At the moment most Perl customers land on my personal page, and click to
castleamber.com. Both my personal page and my castleamber page are
scheduled to be redesigned for over 6 months :-D.
> The anchor text of your sites in general isn't optimized
You are looking at the wrong sites. I think my anchor text at
johnbokma.com is optimized here and there ;-)
> You are the 7th domain found for the search "freelance software
> development" and not in the top 100 for "software development" if
> instead of the above setup you have one link to home with anchor text-
> "Castle Amber - freelance software development" you might do better.
As you know, I focus more on perl programmer:
http://www.google.com/search?q=perl%20programmer
> Thanks to a PR7 home page :-) You should know off site factors are far
> more important than onsite so if you have the links (which you do) you
> can be absolutely rubbish at SEO and do well anyway. If you have the
> links and good onsite SEO as well you do even better.
I think we both agree that if I was absolutely rubbish at SEO I would
not even come close to 1000 visitors on my johnbokma.com site. I have
links, because people were able to find me in the first place.
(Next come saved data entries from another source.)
(** What a code that [getCurrencyValidity] calls valid went through. *)
Lemma getCurrencyValidity_valid (getCurrencyByCodeDefault : string -> option CurData)
    (exchangeRates : rates) (cur : string) :
  (forall c, ensureMainnetCode env (ensureMainnetCode env c) = ensureMainnetCode env c) ->
  getCurrencyValidity env getCurrencyByCodeDefault exchangeRates (Str cur) = Ok "VALID" ->
  usable_rate exchangeRates (ensureMainnetCode env cur) = true /\
  getExchangeRate env exchangeRates (ensureMainnetCode env cur)
  = Ok (rate exchangeRates (ensureMainnetCode env cur)).
Proof.
  intros Hidem H. unfold getCurrencyValidity in H.
  destruct (getCurrencyByCodeDefault cur); [| discriminate H].
  destruct (getExchangeRate env exchangeRates (ensureMainnetCode env cur)) as [r |] eqn:Hr;
    [| discriminate H].
  cbn [bind] in H.
  pose proof (getExchangeRate_stable env _ _ _ (Hidem cur) Hr) as ->.
  rewrite <- usable_rate_truthy.
  destruct (truthy (rate exchangeRates (ensureMainnetCode env cur)));
    [split; reflexivity | discriminate H].
Qed.

(** X20: two codes that [getCurrencyValidity] calls VALID can be
    converted: when it answers VALID for two codes written in upper case,
    and normalization to the mainnet code is idempotent, [convertCurrency]
    returns for every valid amount: the amount itself when the two codes
    normalize to the same one, and amount / rate(from) * rate(to) on the
    cache's two rates otherwise. *)
Theorem valid_currencies_convert (getCurrencyByCodeDefault : string -> option CurData)
    (exchangeRates : rates) (amount : value) (fromCur toCur : string) :
  (forall c, ensureMainnetCode env (ensureMainnetCode env c) = ensureMainnetCode env c) ->
  toUpperCase fromCur = fromCur -> toUpperCase toCur = toCur ->
  valid_amount amount = true ->
  getCurrencyValidity env getCurrencyByCodeDefault exchangeRates (Str fromCur) = Ok "VALID" ->
  getCurrencyValidity env getCurrencyByCodeDefault exchangeRates (Str toCur) = Ok "VALID" ->
  convertCurrency env exchangeRates amount (Str fromCur) (Str toCur)
  = Ok (if String.eqb (ensureMainnetCode env fromCur) (ensureMainnetCode env toCur)
        then amount
        else converted amount (rate exchangeRates (ensureMainnetCode env fromCur))
                       (rate exchangeRates (ensureMainnetCode env toCur))).
Proof.
  intros Hidem Hf Ht Hv Hvf Hvt.
  destruct (getCurrencyValidity_valid _ _ _ Hidem Hvf) as [Huf Hgf].
  destruct (getCurrencyValidity_valid _ _ _ Hidem Hvt) as [Hut Hgt].
  destruct (String.eqb_spec (ensureMainnetCode env fromCur) (ensureMainnetCode env toCur))
    as [Hsame | Hne].
  - apply convertCurrency_same; [exact Hv |]. rewrite Hf, Ht. exact Hsame.
  - rewrite convertCurrency_distinct by (rewrite ?Hf, ?Ht; assumption).
    rewrite Hf, Ht, Huf, Hut. cbn [negb]. rewrite Hgf, Hgt. reflexivity.
Qed.

End ConvertAndFormat.

(** ** Amounts with their currency definition *)

Section CreateAmount.

Import Currency.

Variable env : Env.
>>You mean adding relevant links *to* the menu "free" pages. Yeah, ok,
>>that's an open door :-D. I still don't see the point though, you said
>>a bit up: you get no penalty for links with anchor text that is not
>>relevant to your target.
>
> Actually I said you don't benefit. You can add a "Welcome to my Home
> Page" as a H1 header, it won't result in a penalty, but you've just
> wasted an opportunity. Same concept with irrelevant anchor text.
Yup, I understand that. So having an additional home link on your page
doesn't harm. Or do you think that if you link 10 times to home with
different anchor text it's counted 10 times?
>>Moreover, this would mean you have to make
>>several menu.htm files or you have some kind of "general" menu.htm,
>>and the related menu entries on the page.
>
> Yes. Didn't say it was easy.
Oh, it is easy, that can be automated (a large part of internal linking
on my site is handled automatically).
> I suppose it depends how badly you want targeted traffic. I know this
> works better than a general all purpose menu on every page. I also
> know it's not the only solution and as it was framed had major
> drawbacks.
As I already said several times, my site already goes to fast. I wonder
when I have to pay extra for traffic :-D. My new design has more
graphics. With going to 3500 visitors a day, a few kb extra does count..
>>But I think we both agree that in many cases frames are a bad idea.
>
> Of course, I can't think of a good reason to use frames.
I can think of just a few, but that's in general.
> Like I said I
> can easily do the same with a CSS design (or table I suppose) and a
> single iFrame without the inherent problems of framed sites (will
> validate as well :-)).
Frames do validate, if you know what you are doing (right doctype for
example).
> Amazon's setup isn't too bad. If you click on the "Apparel &
> Accessories" link for example you get a new menu with related items,
> click on the "Women" link and another related menu pops up. It's not
> perfect since the anchor text doesn't help every page (realistically
> impossible to do), but it's far better than 40, 50 whatever number of
> static menu links on every page of the site, so I'd be happy with that
> type of menu for a site of that size.
Me too. I guess it was not clear that with small menu I mean a context
related menu, not a small menu that's exactly the same on each page.